Dataset entries =
▶
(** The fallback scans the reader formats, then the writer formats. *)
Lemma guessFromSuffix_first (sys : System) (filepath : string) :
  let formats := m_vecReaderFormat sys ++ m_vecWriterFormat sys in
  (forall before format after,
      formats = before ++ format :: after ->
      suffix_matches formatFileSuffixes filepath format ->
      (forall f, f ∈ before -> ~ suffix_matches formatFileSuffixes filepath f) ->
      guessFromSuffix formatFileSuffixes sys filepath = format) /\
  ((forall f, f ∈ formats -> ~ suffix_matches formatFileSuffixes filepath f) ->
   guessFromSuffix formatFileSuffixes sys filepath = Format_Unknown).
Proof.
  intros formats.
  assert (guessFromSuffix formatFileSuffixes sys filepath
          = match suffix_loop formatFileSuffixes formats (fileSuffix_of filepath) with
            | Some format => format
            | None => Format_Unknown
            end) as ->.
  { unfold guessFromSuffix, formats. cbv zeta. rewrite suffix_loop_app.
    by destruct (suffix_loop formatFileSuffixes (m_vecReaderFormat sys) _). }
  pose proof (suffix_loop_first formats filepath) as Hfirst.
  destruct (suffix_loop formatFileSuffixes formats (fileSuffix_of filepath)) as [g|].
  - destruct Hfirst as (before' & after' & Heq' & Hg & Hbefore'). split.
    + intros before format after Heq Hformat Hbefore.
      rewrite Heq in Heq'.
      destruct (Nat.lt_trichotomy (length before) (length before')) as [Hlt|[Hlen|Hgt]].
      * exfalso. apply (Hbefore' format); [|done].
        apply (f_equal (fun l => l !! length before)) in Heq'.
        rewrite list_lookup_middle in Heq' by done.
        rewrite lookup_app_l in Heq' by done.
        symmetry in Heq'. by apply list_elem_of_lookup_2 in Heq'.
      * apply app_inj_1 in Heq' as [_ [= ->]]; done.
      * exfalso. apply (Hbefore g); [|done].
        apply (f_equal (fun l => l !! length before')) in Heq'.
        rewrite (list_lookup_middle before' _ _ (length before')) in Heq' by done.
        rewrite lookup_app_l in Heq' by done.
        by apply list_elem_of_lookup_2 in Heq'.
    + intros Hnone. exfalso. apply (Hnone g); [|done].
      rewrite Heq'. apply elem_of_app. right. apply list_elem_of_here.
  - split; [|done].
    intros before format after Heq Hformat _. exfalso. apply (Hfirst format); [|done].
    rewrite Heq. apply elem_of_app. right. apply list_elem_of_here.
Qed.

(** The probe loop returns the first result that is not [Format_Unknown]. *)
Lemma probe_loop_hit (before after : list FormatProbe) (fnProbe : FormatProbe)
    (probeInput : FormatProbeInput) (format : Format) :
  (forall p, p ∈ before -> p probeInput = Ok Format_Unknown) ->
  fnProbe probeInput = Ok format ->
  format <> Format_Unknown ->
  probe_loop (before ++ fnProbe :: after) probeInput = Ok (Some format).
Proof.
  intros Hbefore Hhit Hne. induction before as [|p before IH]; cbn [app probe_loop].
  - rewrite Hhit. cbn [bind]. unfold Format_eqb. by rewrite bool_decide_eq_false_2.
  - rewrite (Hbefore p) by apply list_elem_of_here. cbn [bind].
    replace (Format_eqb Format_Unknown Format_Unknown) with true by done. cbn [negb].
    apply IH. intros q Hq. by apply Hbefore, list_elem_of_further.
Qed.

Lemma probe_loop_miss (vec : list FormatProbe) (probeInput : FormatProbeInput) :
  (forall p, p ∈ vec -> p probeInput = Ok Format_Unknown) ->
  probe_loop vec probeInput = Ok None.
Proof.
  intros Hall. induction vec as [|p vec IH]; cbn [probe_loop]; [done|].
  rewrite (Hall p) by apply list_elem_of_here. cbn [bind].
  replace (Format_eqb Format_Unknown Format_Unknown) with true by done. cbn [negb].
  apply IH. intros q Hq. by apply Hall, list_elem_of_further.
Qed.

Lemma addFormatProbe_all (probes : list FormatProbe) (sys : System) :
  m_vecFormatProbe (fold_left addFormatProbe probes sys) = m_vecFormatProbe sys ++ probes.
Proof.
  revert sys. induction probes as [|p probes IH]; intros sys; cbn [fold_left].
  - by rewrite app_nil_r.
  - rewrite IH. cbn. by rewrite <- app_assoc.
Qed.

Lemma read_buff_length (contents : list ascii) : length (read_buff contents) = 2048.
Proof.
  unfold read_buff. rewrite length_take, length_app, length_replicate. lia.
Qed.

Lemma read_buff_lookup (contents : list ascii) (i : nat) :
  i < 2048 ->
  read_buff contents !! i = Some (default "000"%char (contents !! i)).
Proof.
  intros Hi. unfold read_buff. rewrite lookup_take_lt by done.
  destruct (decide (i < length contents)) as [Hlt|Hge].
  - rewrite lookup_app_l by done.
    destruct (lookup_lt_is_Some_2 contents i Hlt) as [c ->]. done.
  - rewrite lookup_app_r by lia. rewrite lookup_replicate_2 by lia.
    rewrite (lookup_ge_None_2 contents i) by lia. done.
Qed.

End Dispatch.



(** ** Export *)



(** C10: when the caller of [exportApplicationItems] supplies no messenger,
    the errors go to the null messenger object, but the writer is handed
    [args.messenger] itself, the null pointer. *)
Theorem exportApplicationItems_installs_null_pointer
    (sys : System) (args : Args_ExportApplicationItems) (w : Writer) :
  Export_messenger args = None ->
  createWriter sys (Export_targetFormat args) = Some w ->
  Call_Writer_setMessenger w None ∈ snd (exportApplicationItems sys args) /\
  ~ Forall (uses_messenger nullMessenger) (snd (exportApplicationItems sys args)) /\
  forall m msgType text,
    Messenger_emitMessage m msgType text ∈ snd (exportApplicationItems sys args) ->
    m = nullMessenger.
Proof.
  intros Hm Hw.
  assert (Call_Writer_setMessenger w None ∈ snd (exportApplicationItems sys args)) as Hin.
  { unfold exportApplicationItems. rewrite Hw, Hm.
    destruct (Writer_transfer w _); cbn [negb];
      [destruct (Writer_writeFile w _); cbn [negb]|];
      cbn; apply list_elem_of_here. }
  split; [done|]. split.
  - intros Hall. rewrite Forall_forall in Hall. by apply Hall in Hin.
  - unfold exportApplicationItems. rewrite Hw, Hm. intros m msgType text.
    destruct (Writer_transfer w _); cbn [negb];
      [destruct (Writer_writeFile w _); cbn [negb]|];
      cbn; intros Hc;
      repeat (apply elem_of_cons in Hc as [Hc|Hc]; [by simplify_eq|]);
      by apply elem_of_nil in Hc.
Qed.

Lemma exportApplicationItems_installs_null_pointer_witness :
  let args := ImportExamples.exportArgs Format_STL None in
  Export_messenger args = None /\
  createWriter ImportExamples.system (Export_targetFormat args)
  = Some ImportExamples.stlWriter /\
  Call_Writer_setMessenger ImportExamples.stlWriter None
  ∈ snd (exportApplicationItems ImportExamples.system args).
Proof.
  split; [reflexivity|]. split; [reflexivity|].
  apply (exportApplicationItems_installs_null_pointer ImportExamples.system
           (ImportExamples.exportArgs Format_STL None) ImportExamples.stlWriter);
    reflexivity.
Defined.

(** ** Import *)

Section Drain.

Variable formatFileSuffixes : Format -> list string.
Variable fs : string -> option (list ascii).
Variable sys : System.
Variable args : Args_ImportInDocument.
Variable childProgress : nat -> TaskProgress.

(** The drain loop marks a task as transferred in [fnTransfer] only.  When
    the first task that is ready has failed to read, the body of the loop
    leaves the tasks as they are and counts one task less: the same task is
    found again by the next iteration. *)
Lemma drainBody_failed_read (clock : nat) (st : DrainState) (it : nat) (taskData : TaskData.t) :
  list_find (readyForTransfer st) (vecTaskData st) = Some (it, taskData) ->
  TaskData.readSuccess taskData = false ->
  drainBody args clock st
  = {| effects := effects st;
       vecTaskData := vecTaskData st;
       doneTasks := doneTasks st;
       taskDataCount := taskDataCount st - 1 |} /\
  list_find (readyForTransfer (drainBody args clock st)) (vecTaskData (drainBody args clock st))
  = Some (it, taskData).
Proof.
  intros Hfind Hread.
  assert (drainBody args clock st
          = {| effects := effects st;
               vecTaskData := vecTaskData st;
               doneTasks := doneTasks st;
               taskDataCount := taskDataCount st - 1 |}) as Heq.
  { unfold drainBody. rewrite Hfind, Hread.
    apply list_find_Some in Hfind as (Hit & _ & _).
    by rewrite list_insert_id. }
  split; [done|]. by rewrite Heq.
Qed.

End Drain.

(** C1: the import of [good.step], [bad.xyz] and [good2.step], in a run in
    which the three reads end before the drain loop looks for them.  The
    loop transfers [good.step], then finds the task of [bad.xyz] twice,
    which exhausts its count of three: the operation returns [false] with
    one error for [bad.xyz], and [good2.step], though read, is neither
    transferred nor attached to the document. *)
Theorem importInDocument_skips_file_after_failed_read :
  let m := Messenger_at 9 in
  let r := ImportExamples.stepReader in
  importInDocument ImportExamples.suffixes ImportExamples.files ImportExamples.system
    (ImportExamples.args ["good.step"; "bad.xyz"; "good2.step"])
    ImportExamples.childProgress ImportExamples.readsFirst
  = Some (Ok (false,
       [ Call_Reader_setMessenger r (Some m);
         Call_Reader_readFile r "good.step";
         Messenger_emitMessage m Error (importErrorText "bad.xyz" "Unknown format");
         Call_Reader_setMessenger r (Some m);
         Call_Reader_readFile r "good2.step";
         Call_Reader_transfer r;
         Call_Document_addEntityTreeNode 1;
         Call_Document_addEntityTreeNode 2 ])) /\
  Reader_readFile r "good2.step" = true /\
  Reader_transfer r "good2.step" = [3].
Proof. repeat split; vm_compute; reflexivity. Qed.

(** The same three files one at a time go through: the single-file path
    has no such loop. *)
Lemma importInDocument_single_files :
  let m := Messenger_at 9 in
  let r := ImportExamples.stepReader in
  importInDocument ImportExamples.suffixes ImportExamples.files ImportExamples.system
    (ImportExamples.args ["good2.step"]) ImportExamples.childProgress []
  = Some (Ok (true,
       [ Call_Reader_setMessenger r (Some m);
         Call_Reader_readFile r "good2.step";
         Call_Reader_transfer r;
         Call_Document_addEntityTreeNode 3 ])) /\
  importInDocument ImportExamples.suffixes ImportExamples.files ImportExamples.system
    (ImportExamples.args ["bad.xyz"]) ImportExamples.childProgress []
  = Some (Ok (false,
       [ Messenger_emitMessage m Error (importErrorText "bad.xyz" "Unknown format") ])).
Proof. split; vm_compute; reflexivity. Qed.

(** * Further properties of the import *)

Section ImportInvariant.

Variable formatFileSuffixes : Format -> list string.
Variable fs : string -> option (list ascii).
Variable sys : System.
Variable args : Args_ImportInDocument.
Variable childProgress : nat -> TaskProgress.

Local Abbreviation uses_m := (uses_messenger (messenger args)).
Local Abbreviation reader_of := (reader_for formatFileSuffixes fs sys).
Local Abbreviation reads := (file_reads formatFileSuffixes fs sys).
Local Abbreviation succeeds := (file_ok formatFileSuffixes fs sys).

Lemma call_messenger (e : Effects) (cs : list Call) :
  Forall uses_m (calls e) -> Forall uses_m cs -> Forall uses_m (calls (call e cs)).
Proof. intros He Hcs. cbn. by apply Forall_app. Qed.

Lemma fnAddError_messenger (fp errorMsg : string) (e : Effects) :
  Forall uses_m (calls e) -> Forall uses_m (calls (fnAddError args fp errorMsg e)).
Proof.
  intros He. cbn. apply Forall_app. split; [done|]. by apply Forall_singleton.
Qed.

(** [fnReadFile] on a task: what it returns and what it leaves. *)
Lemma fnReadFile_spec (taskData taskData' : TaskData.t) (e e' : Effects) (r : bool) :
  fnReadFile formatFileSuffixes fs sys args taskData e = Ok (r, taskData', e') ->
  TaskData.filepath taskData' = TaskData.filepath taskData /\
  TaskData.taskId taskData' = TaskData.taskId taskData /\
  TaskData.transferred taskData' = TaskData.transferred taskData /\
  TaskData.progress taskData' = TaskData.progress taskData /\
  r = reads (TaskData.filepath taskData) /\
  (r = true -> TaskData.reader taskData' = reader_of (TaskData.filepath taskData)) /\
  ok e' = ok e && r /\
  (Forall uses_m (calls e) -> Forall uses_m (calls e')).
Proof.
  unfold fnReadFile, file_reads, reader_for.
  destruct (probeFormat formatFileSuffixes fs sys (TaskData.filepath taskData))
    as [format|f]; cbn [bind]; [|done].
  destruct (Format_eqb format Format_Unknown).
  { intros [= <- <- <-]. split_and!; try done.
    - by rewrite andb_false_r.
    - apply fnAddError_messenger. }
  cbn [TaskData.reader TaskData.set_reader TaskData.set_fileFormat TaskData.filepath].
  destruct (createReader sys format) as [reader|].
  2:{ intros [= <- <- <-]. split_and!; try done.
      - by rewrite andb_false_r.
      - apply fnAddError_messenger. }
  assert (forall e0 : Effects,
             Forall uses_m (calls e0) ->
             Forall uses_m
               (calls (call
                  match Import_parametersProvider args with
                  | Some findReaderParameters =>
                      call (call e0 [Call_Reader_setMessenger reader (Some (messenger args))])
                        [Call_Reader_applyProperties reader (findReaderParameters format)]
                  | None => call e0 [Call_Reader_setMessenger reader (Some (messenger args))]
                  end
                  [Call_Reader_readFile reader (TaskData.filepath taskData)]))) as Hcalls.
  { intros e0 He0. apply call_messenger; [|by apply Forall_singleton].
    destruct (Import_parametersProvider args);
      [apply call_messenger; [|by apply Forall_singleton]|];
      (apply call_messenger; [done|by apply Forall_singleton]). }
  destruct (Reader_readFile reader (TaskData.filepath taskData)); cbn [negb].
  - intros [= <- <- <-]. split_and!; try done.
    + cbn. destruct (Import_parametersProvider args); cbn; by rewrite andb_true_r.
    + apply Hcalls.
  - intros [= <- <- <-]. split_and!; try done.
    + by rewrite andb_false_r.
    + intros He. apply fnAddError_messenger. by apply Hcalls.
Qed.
◀
REQUIRED ACTION = Every line in the records above that contains the word "three" is to be copied out.

OUTPUT BELOW =
    which the three reads end before the drain loop looks for them.  The
    which exhausts its count of three: the operation returns [false] with
(** The same three files one at a time go through: the single-file path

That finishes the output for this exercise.